_REQUIRED ACTION_. Lines from the start of the data through the line containing "handlers and the" must be given again exactly. Leave the others out.

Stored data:

-.-.-

(** * nessclient: the in-memory alarm model ([nessclient/alarm.py])

    A shallow embedding of the [Alarm] class: its enumerations, the state
    it owns, the two mutators with change detection, the three event
    handlers and the dispatcher [handle_event].  Python exceptions and
    listener invocations are made explicit by a small state / error /
    trace monad. *)

From Stdlib Require Import ZArith Lia.
From stdpp Require Import base decidable option list sets strings numbers pretty.

Local Open Scope Z_scope.

(** ** Enumerations of [alarm.py] *)

Module ArmingState.
Inductive t :=
| UNKNOWN | DISARMED | ARMING | EXIT_DELAY
| ARMED | ARMED_MONITOR | ENTRY_DELAY | TRIGGERED.

#[global] Instance eq_dec : EqDecision t.
Proof. solve_decision. Defined.
End ArmingState.

Module ArmingMode.
Inductive t :=
| ARMED_AWAY | ARMED_HOME | ARMED_DAY
| ARMED_NIGHT | ARMED_VACATION | ARMED_HIGHEST.

#[global] Instance eq_dec : EqDecision t.
Proof. solve_decision. Defined.
End ArmingMode.

(** ** The event types imported from [nessclient/event.py] *)

Module ArmingUpdate.
(** Modelled from the spec: the enumeration [ArmingUpdate.ArmingStatus]
    is declared in [event.py].  The three flags the handler names are
    kept by name; every other flag of the panel is [OTHER_STATUS]. *)
Inductive ArmingStatus :=
| AREA_1_ARMED | AREA_1_FULLY_ARMED | MONITOR_ARMED
| OTHER_STATUS (code : N).
Implicit Types (p q : DataPrefetcher) (tr hist : list event).

Lemma same_config_refl p : same_config p p.
Proof. repeat split. Qed.

Lemma same_config_trans p q r :
  same_config p q -> same_config q r -> same_config p r.
Proof.
  unfold same_config. intros (?&?&?&?) (?&?&?&?). repeat split; congruence.
Qed.

(** [preload] in the two situations the generator meets. *)
Lemma preload_more p b rest :
  loaditer p = Some (b :: rest) ->
  exists p',
    preload p = Ok (p', [CopyIssue (stream p) (cuda b.1) (cuda b.2)]) /\
    primed p' (cuda b.1) (cuda b.2) rest /\ same_config p p'.
Proof.
  intros H. unfold preload. rewrite H. destruct b as [i t]. simpl.
  eexists. split; [reflexivity|]. repeat split.
Qed.

Lemma preload_exhausted p :
  loaditer p = Some [] ->
  preload p = Ok (set_next p None None, []) /\ drained (set_next p None None).
Proof.
  intros H. unfold preload. rewrite H. simpl. repeat split. exact H.
Qed.

Lemma loop_head_sofar p c sofar :
  loop_head p c sofar =
  let '(p', g', out, evs) := loop_head p c [] in (p', g', out, sofar ++ evs).
Proof.
  unfold loop_head. destruct (next_input p); [|by rewrite app_nil_r].
  destruct (preload p) as [[p' evs]|e]; reflexivity.
Qed.

Lemma loop_head_more p c i t b rest :
  primed p i t (b :: rest) ->
  exists p',
    loop_head p c [] =
      (p', GSuspended (c + 1), Yielded (i, Some t),
       [WaitStream (stream p); CopyIssue (stream p) (cuda b.1) (cuda b.2);
        Yield i (Some t)]) /\
    primed p' (cuda b.1) (cuda b.2) rest /\ same_config p p'.
Proof.
  intros (Hit & Hi & Ht).
  destruct (preload_more p b rest Hit) as (p' & Hp & Hprimed & Hcfg).
  exists p'. unfold loop_head. rewrite Hi, Hp, Ht. auto.
Qed.

Lemma loop_head_last p c i t :
  primed p i t [] ->
  loop_head p c [] =
    (set_next p None None, GSuspended (c + 1), Yielded (i, Some t),
     [WaitStream (stream p); Yield i (Some t)]) /\
  drained (set_next p None None).
Proof.
  intros (Hit & Hi & Ht).
  destruct (preload_exhausted p Hit) as (Hp & Hd).
  unfold loop_head. rewrite Hi, Hp, Ht. auto.
Qed.

Lemma loop_head_drained p c sofar :
  next_input p = None -> loop_head p c sofar = (p, GDone, Stopped, sofar).
Proof. intros H. unfold loop_head. by rewrite H. Qed.


(** The cap test of a suspended generator. *)
Lemma cap_check_not_int p c :
  type_is_int (stop_after p) = false -> cap_check p c = Ok false.
Proof. intros H. unfold cap_check. by rewrite H. Qed.

Lemma cap_check_int p c k :
  stop_after p = PyInt k -> cap_check p c = Ok (c >? k).
Proof. intros H. unfold cap_check. by rewrite H. Qed.

Lemma cap_check_total p c : exists b, cap_check p c = Ok b.
Proof.
  unfold cap_check. destruct (stop_after p); simpl; eauto.
Qed.

Lemma consume_S n p g : consume (S n) p g = finish_pull (consume n) (gen_next p g).
Proof. reflexivity. Qed.

Lemma gen_next_resume p c :
  cap_check p c = Ok false -> gen_next p (GSuspended c) = loop_head p c [].
Proof. intros H. unfold gen_next. by rewrite H. Qed.

Lemma gen_next_capped p c :
  cap_check p c = Ok true -> gen_next p (GSuspended c) = (p, GDone, Stopped, []).
Proof. intros H. unfold gen_next. by rewrite H. Qed.

(** What a run from the loop test gives when no cap applies: the preloaded
    batch, then every batch still in the source iterator. *)
Lemma run_uncapped rest : forall p c i t sofar extra,
  type_is_int (stop_after p) = false ->
  primed p i t rest ->
  let r := finish_pull (consume (length rest + 1 + extra)) (loop_head p c sofar) in
  run_items r = (i, Some t) :: map to_item rest /\
  run_finish r = Returned /\ run_gen r = GDone /\
  drained (run_obj r) /\ same_config p (run_obj r).
Proof.
  induction rest as [|b rest IH]; intros p c i t sofar extra Hsa Hpr;
    rewrite loop_head_sofar.
  - destruct (loop_head_last p c i t Hpr) as [-> Hd].
    cbn [length Nat.add finish_pull].
    rewrite consume_S, gen_next_resume by (by apply cap_check_not_int).
    rewrite loop_head_drained by apply Hd. simpl.
    repeat split; apply Hd.
  - destruct (loop_head_more p c i t b rest Hpr) as (p' & -> & Hpr' & Hcfg).
    cbn [length Nat.add finish_pull].
    assert (Hsa' : type_is_int (stop_after p') = false).
    { destruct Hcfg as (_&_&_&->). exact Hsa. }
    rewrite consume_S, gen_next_resume by (by apply cap_check_not_int).
    specialize (IH p' (c + 1) (cuda b.1) (cuda b.2) [] extra Hsa' Hpr').
    cbv zeta in IH. destruct IH as (Hit & Hfin & Hgen & Hd & Hcfg').
    cbn [run_items run_finish run_gen run_obj].
    rewrite Hit. repeat split; try assumption; try apply Hd.
    all: destruct Hcfg as (?&?&?&?), Hcfg' as (?&?&?&?); congruence.
Qed.

(** With an int cap [c + m] and at least [m] batches still in the source
    iterator, a run from the loop test at count [c] hands out [m + 1]
    batches and returns. *)
Lemma run_capped m : forall rest p c i t sofar extra,
  stop_after p = PyInt (c + Z.of_nat m) ->
  primed p i t rest ->
  (m <= length rest)%nat ->
  let r := finish_pull (consume (m + 1 + extra)) (loop_head p c sofar) in
  run_items r = take (S m) ((i, Some t) :: map to_item rest) /\
  run_finish r = Returned /\ run_gen r = GDone /\ same_config p (run_obj r).
Proof.
  induction m as [|m IH]; intros rest p c i t sofar extra Hsa Hpr Hlen;
    rewrite loop_head_sofar.
  - assert (Hstep : exists p', loop_head p c [] =
        (p', GSuspended (c + 1), Yielded (i, Some t),
         snd (loop_head p c [])) /\ same_config p p').
    { destruct rest as [|b rest].
      - destruct (loop_head_last p c i t Hpr) as [-> _].
        eexists; split; [reflexivity|]. repeat split.
      - destruct (loop_head_more p c i t b rest Hpr) as (p' & -> & _ & Hcfg).
        eauto. }
    destruct Hstep as (p' & -> & Hcfg).
    cbn [Nat.add finish_pull].
    rewrite consume_S, gen_next_capped.
    + simpl. by rewrite take_0.
    + rewrite (cap_check_int p' _ (c + 0)).
      * f_equal. apply Z.gtb_gt. lia.
      * destruct Hcfg as (_&_&_&->). rewrite Hsa. reflexivity.
  - destruct rest as [|b rest]; [simpl in Hlen; lia|].
    destruct (loop_head_more p c i t b rest Hpr) as (p' & -> & Hpr' & Hcfg).
    cbn [Nat.add finish_pull].
    assert (Hsa' : stop_after p' = PyInt (c + 1 + Z.of_nat m)).
    { destruct Hcfg as (_&_&_&->). rewrite Hsa. f_equal. lia. }
    rewrite consume_S, gen_next_resume.
    2:{ rewrite (cap_check_int p' _ _ Hsa'). f_equal.
        rewrite Z.gtb_ltb. apply Z.ltb_ge. lia. }
    specialize (IH rest p' (c + 1) (cuda b.1) (cuda b.2) [] extra Hsa' Hpr').
    cbv zeta in IH. destruct IH as (Hit & Hfin & Hgen & Hcfg');
      [simpl in Hlen; lia|].
    cbn [run_items run_finish run_gen run_obj].
    rewrite Hit. repeat split; try assumption.
    all: destruct Hcfg as (?&?&?&?), Hcfg' as (?&?&?&?); congruence.
Qed.

(** The first [next(gen)]: bind a fresh source iterator, preload, and
    enter the loop. *)
Lemma gen_next_new_empty p :
  ld_batches (loader p) = [] ->
  gen_next p GNew =
    (set_next (set_loaditer p []) None None, GDone, Stopped, []).
Proof.
  intros H. unfold gen_next, loader_iter. rewrite H.
  unfold preload. simpl. reflexivity.
Qed.

Lemma gen_next_new_more p b rest :
  ld_batches (loader p) = b :: rest ->
  exists p1,
    gen_next p GNew =
      loop_head p1 0 [CopyIssue (stream p) (cuda b.1) (cuda b.2)] /\
    primed p1 (cuda b.1) (cuda b.2) rest /\ same_config p p1.
Proof.
  intros H. unfold gen_next, loader_iter. rewrite H.
  destruct (preload_more (set_loaditer p (b :: rest)) b rest eq_refl)
    as (p1 & -> & Hpr & Hcfg).
  exists p1. repeat split; try apply Hpr; apply Hcfg.
Qed.


(** A whole [for] loop over a prefetcher on which no cap applies. *)
Lemma iterate_uncapped p extra :
  type_is_int (stop_after p) = false ->
  let r := iterate (S (length (ld_batches (loader p))) + extra) p in
  run_items r = map to_item (ld_batches (loader p)) /\
  run_finish r = Returned /\ run_gen r = GDone /\
  drained (run_obj r) /\ same_config p (run_obj r).
Proof.
  intros Hsa. unfold iterate.
  destruct (ld_batches (loader p)) as [|b rest] eqn:Hb.
  - cbn [length Nat.add]. rewrite consume_S, gen_next_new_empty by exact Hb.
    simpl. repeat split.
  - destruct (gen_next_new_more p b rest Hb) as (p1 & Hstep & Hpr & Hcfg).
    cbn [length Nat.add]. rewrite consume_S, Hstep.
    replace (S (length rest + extra)) with (length rest + 1 + extra)%nat by lia.
    assert (Hsa1 : type_is_int (stop_after p1) = false).
    { destruct Hcfg as (_&_&_&->). exact Hsa. }
    pose proof (run_uncapped rest p1 0 _ _
                  [CopyIssue (stream p) (cuda b.1) (cuda b.2)] extra Hsa1 Hpr)
      as (Hit & Hfin & Hgen & Hd & Hcfg').
    rewrite Hit. repeat split; try assumption; try apply Hd.
    all: destruct Hcfg as (?&?&?&?), Hcfg' as (?&?&?&?); congruence.
Qed.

-.-.-

_EXERCISE OUTPUT_.
(** * nessclient: the in-memory alarm model ([nessclient/alarm.py])

    A shallow embedding of the [Alarm] class: its enumerations, the state
    it owns, the two mutators with change detection, the three event
    handlers and the dispatcher [handle_event].  Python exceptions and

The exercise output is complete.